Perché lui bruciava spesso le meringhe che sul loro delicato manto, volevano fuoco diffuso ma non fiamma diretta?
Perché era un vulcano di energie, ecco perché.
Una eccezione alla regola degli uomini, una mente spettacolare, sempre incinta di genialità, che incanalava tutta la sua potenza su una sola donna, quella donna che aveva dipinto nei suoi sogni fino a trovarla.
Lui viveva tutto con l’energia di un lancia fiamme, non era capace di illuminare la stanza con un cerino perché, lui ci meteva tutto il Sole e, alla lunga, il rischio era di inaridire germogli di tesori inestimabili.
Lei non sapeva come contenere tutto questa potenza di luce, perché viveva nelle sfumature dell’alba e del tramonto, costantemente con la testa nei sogni, non sapeva fermarla ne accelerarla in pochi secondi, era come i freni di un lungo tir, lenta e in ritardo sui tempi di lui.
Ma questo era esattamente ciò che le permetteva di stargli affianco, si, talvolta un po’ più avanti ma molto spesso un po’ più indietro di lui, anche quando camminavano mano nella mano, lei era sempre un passo più indietro.

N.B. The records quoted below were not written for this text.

(* ===== verification/Sha256.v ===== *)
(** [hashlib.sha256] of the Python standard library (FIPS 180-4), executable, on the bytes of a string, and
    [sha256_hex] of [forecasting/contracts.py]. Words are 32-bit integers with the wrap-around written out. *)
From S2P Require Import Prelude.
From Stdlib Require Import Ascii.

Module Sha256.

Definition w32 (x : Z) : Z := Z.land x 4294967295.
Definition add32 (x y : Z) : Z := w32 (x + y).
Definition rotr (n x : Z) : Z := Z.lor (Z.shiftr x n) (w32 (Z.shiftl x (32 - n))).

Definition K : list Z :=
  [1116352408; 1899447441; 3049323471; 3921009573; 961987163; 1508970993;
   2453635748; 2870763221; 3624381080; 310598401; 607225278; 1426881987;
   1925078388; 2162078206; 2614888103; 3248222580; 3835390401; 4022224774;
   264347078; 604807628; 770255983; 1249150122; 1555081692; 1996064986;
   2554220882; 2821834349; 2952996808; 3210313671; 3336571891; 3584528711;
   113926993; 338241895; 666307205; 773529912; 1294757372; 1396182291;
   1695183700; 1986661051; 2177026350; 2456956037; 2730485921; 2820302411;
   3259730800; 3345764771; 3516065817; 3600352804; 4094571909; 275423344;
   430227734; 506948616; 659060556; 883997877; 958139571; 1322822218;
   1537002063; 1747873779; 1955562222; 2024104815; 2227730452; 2361852424;
   2428436474; 2756734187; 3204031479; 3329325298].

Definition H0 : list Z :=
  [1779033703; 3144134277; 1013904242; 2773480762; 1359893119; 2600822924;
   528734635; 1541459225].

Definition ch (x y z : Z) : Z := Z.lxor (Z.land x y) (Z.land (Z.lxor x 4294967295) z).
Definition maj (x y z : Z) : Z := Z.lxor (Z.lxor (Z.land x y) (Z.land x z)) (Z.land y z).
Definition bsig0 (x : Z) : Z := Z.lxor (Z.lxor (rotr 2 x) (rotr 13 x)) (rotr 22 x).
Definition bsig1 (x : Z) : Z := Z.lxor (Z.lxor (rotr 6 x) (rotr 11 x)) (rotr 25 x).
Definition ssig0 (x : Z) : Z := Z.lxor (Z.lxor (rotr 7 x) (rotr 18 x)) (Z.shiftr x 3).
Definition ssig1 (x : Z) : Z := Z.lxor (Z.lxor (rotr 17 x) (rotr 19 x)) (Z.shiftr x 10).

(** The message schedule from its current 16 words: the next [n] words. *)
Fixpoint schedule (n : nat) (w : list Z) : list Z :=
  match n with
  | O => []
  | S n' =>
      let new := add32 (add32 (ssig1 (nth 14 w 0)) (nth 9 w 0)) (add32 (ssig0 (nth 1 w 0)) (nth 0 w 0)) in
      nth 0 w 0 :: schedule n' (tail w ++ [new])
  end.

Record regs := Regs { ra : Z; rb : Z; rc : Z; rd : Z; re : Z; rf : Z; rg : Z; rh : Z }.

Definition round (s : regs) (kw : Z * Z) : regs :=
  let t1 := add32 (add32 (add32 (rh s) (bsig1 (re s))) (ch (re s) (rf s) (rg s))) (add32 kw.1 kw.2) in
  let t2 := add32 (bsig0 (ra s)) (maj (ra s) (rb s) (rc s)) in
  Regs (add32 t1 t2) (ra s) (rb s) (rc s) (add32 (rd s) t1) (re s) (rf s) (rg s).

Definition compress (s : regs) (block : list Z) : regs :=
  let r := foldl round s (zip K (schedule 64 block)) in
  Regs (add32 (ra s) (ra r)) (add32 (rb s) (rb r)) (add32 (rc s) (rc r)) (add32 (rd s) (rd r))
       (add32 (re s) (re r)) (add32 (rf s) (rf r)) (add32 (rg s) (rg r)) (add32 (rh s) (rh r)).

Definition init : regs :=
  Regs (nth 0 H0 0) (nth 1 H0 0) (nth 2 H0 0) (nth 3 H0 0) (nth 4 H0 0) (nth 5 H0 0) (nth 6 H0 0) (nth 7 H0 0).

Definition be_bytes (n : nat) (x : Z) : list Z :=
  (λ i, Z.land (Z.shiftr x (8 * Z.of_nat (n - 1 - i))) 255) <$> seq 0 n.

Definition pad (m : list Z) : list Z :=
  let len := length m in
  let zeros := ((119 - len mod 64) mod 64)%nat in
  m ++ 128 :: replicate zeros 0 ++ be_bytes 8 (8 * Z.of_nat len).

Fixpoint words (n : nat) (b : list Z) : list Z :=
  match n with
  | O => []
  | S n' => (nth 0 b 0 * 16777216 + nth 1 b 0 * 65536 + nth 2 b 0 * 256 + nth 3 b 0) :: words n' (drop 4 b)
  end.

Fixpoint blocks (n : nat) (b : list Z) (s : regs) : regs :=
  match n with O => s | S n' => blocks n' (drop 64 b) (compress s (words 16 b)) end.

Definition digest (m : list Z) : list Z :=
  let p := pad m in
  let s := blocks (length p / 64) p init in
  [ra s; rb s; rc s; rd s; re s; rf s; rg s; rh s].

Definition hexdigit (d : Z) : ascii := ascii_of_nat (Z.to_nat (if d <? 10 then 48 + d else 87 + d)).

Definition hex32 (x : Z) (rest : string) : string :=
  foldr (λ i s, String (hexdigit (Z.land (Z.shiftr x (4 * i)) 15)) s) rest [7; 6; 5; 4; 3; 2; 1; 0].

Definition bytes_of_string (s : string) : list Z := (λ c, Z.of_nat (nat_of_ascii c)) <$> String.list_ascii_of_string s.

End Sha256.

Definition sha256_hex (data : string) : string :=
  foldr Sha256.hex32 EmptyString (Sha256.digest (Sha256.bytes_of_string data)).

(** The published test vectors: one block, and two. *)
Example sha256_abc :
  sha256_hex "abc" = "ba7816bf8f01cfea414140de5dae2223b00361a396177a9cb410ff61f20015ad".
Proof. vm_compute. reflexivity. Qed.

Example sha256_two_blocks :
  sha256_hex "abcdbcdecdefdefgefghfghighijhijkijkljklmklmnlmnomnopnopq"
  = "248d6a61d20638b8e5c026930c3e6039a33ce45964ff2167f6ecedd419db06c1".
Proof. vm_compute. reflexivity. Qed.

Lemma length_hex32 x rest : String.length (Sha256.hex32 x rest) = (8 + String.length rest)%nat.
Proof. reflexivity. Qed.

Lemma length_sha256_hex s : String.length (sha256_hex s) = 64%nat.
Proof. reflexivity. Qed.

Forse una strategia inconscia, attuata dalla sua incapacità di stare al passo di quella potenza incontenibile.
Si innamorarono come una dinamo non come un fulmine, si parlarono per un tempo prezioso, che raramente si sperimenta in una coppia, ma le discussioni erano potenze della natura, e si, nello scorrere degli anni, resi impervi da lunghe distanze, accadevano anche discussioni ed era in quei momenti che lei diveniva fuoco, si accendeva come una super nova, per bruciare ogni rovo che gli graffiava il cuore.

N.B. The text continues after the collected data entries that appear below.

(** * What is raised, and what is answered *)

(** An outside that raises only what its calls are documented to raise. *)
Record polite {X Addr} (N : Net X Addr) : Prop := {
  po_submit : ∀ h p x e, (net_submit N h p x).1 = Raise e → is_caught e = true;
  po_result : ∀ t x e, (net_result N t x).1 = LookupRaised e → is_caught e = true;
  po_socket : ∀ a x e, (net_socket N a x).1 = Raise e → is_caught e = true;
  po_connect : ∀ a t x e, (net_connect N a t x).1 = Raise e → is_caught e = true;
  po_dup : ∀ x e, (net_dup N x).1 = Raise e → is_caught e = true;
  po_settimeout : ∀ t x e, (net_settimeout N t x).1 = Raise e → is_caught e = true;
  po_handshake : ∀ h x e, (net_handshake N h x).1 = Raise e → is_caught e = true;
  po_connection : ∀ h p x e, (net_connection N h p x).1 = Raise e → is_caught e = true;
  po_request : ∀ m p b h x e, (net_request N m p b h x).1 = Raise e → is_caught e = true;
  po_getresponse : ∀ x e, (net_getresponse N x).1 = Raise e → is_caught e = true;
  po_read : ∀ n x e, (net_read N n x).1 = Raise e → is_caught e = true;
}.

Section answers.
Context {X Addr : Type} (N : Net X Addr).
Abbreviation W := (X * handles)%type.

(** Whatever it raises, the [except] clauses turn into one of the three exceptions. *)
Definition expected (e : exn) : bool := is_transport e || is_caught e.
Definition orderly {A} (m : SE W A) : Prop := ∀ w e, (m w).1 = Raise e → expected e = true.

Ma, nel terreno del loro amore, neanche il bosco più nero e insidioso, aveva speranza di separarli, loro erano potenti e fatti per unirsi ad ogni costo.
Sperimentarono dimensioni di connessione fisica oltredimensionale, con amplessi di natura divina, di cui ne custodivano i diamanti estratti dalla magica fusione.

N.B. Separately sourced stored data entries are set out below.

(* ===== verification/Identity.v ===== *)
(** [ml-engine/api/identity.py]: a forecast request names an autoscaler; this component reads the autoscaler and its
    target Deployment from the Kubernetes API and accepts the request only when everything agrees. [KubeReader.get] is
    modelled over the outcome of its HTTP exchange; [resolve_autoscaler] and [resolve_signal] run over any reader, as a
    state-passing computation, because what the API answers may change between two reads. *)
From Stdlib Require Import Ascii.
From S2P Require Import Prelude Float64 Sha256 Json.

Definition CONTRACT : string := "requests-per-second/v1".
Definition API_GROUP : string := "autoscaling.devkuban.com".
Definition API_VERSION : string := "v1alpha1".

(** * Name syntax *)

Definition lower_alnum (c : ascii) : bool := in_range 97 122 c || in_range 48 57 c.
Definition label_char (c : ascii) : bool := lower_alnum c || is_char 45 c.

(** [[a-z0-9]([-a-z0-9]*[a-z0-9])?] on the whole list. *)
Definition dns_label (l : list ascii) : bool :=
  match l with
  | [] => false
  | c :: t => lower_alnum c && forallb label_char l && match last l with Some d => lower_alnum d | None => false end
  end.

Fixpoint split_on (n : nat) (cur : list ascii) (l : list ascii) : list (list ascii) :=
  match l with
  | [] => [rev cur]
  | c :: t => if is_char n c then rev cur :: split_on n [] t else split_on n (c :: cur) t
  end.

(** Python's [$] also matches before a final newline, so a pattern [^...$] accepts one more character. *)
Definition dollar (l : list ascii) : list ascii :=
  match rev l with c :: t => if is_char 10 c then rev t else l | [] => l end.

Definition chars (s : string) : list ascii := String.list_ascii_of_string s.

Definition valid_namespace (v : json) : bool :=
  match v with JStr s => (String.length s <=? 63)%nat && dns_label (dollar (chars s)) | _ => false end.

Definition valid_name (v : json) : bool :=
  match v with
  | JStr s => (String.length s <=? 253)%nat && forallb dns_label (split_on 46 [] (dollar (chars s)))
  | _ => false
  end.

Definition is_hex (c : ascii) : bool := in_range 48 57 c || in_range 97 102 c.

(** [isinstance(v, str) and _SHA256.match(v)] *)
Definition sha256_text (s : string) : bool :=
  let l := dollar (chars s) in (length l =? 64)%nat && forallb is_hex l.

(** * Reading the Kubernetes API *)

(** What the bounded HTTP exchange ([data/bounded_http.py]) comes back with. *)
Inductive fetched :=
| Answer (status : Z) (body : string)
| TransportFailed
| TooLarge.

Definition kube_get (host : string) (token : option string) (answer : fetched) : res (option json) :=
  raise_if bool_decide (host = EmptyString) with LookupFailed "not running in a cluster" ;;
  match token with
  | None => Raise (LookupFailed "service account token unreadable")
  | Some _ =>
      match answer with
      | TransportFailed | TooLarge => Raise (LookupFailed "Kubernetes API read failed")
      | Answer status body =>
          if status =? 404 then Ok None else
          raise_if negb (status =? 200) with LookupFailed "Kubernetes API answered HTTP" ;;
          match loads body with
          | Raise _ => Raise (LookupFailed "Kubernetes API answer is not JSON")
          | Ok (JObj o) => Ok (Some (JObj o))
          | Ok _ => Raise (LookupFailed "Kubernetes API answer is not an object")
          end
      end
  end.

Vissero disagi importanti, la lontananza un po’ li univa ma anche li teneva troppo lontani e il tempo che inesorabilmente segnava il cuore di lui, sembrava andare a ritroso sul corpo di lei che sembrava ringiovanire ogni anno.
Dorian Gray?
Pensò anche a questo nei suoi viaggi mentali, era forse maledetta da un incantesimo del Drago che, prima di conoscere lui, le aveva imprigionato l’anima?
Era una Morgana arrivata per uccidere Merlino?
Era la strega dalle belle sembianze?
Ma poi, si guardava dentro e vedeva solo la luce di quella follia d’amore, di cui i poeti narrano le gesta.
Lo amava senza ritorno, lo amava e basta, senza un perché, e gli ripeteva di amarlo anche quando sembrava sfuggire, per rafforzare l’idea di un Amore che è, senza un perché e oltre i limiti.
Vissero più vite in una sola vita, come le anime immortali e, quando divenne nonna, racconto alle sue nipoti, come si ama un Sole senza bruciarsi, come cercare l’unico Uomo in grado di farle sentire vive e fiere di essere la Donna che non di aspettano di saper essere.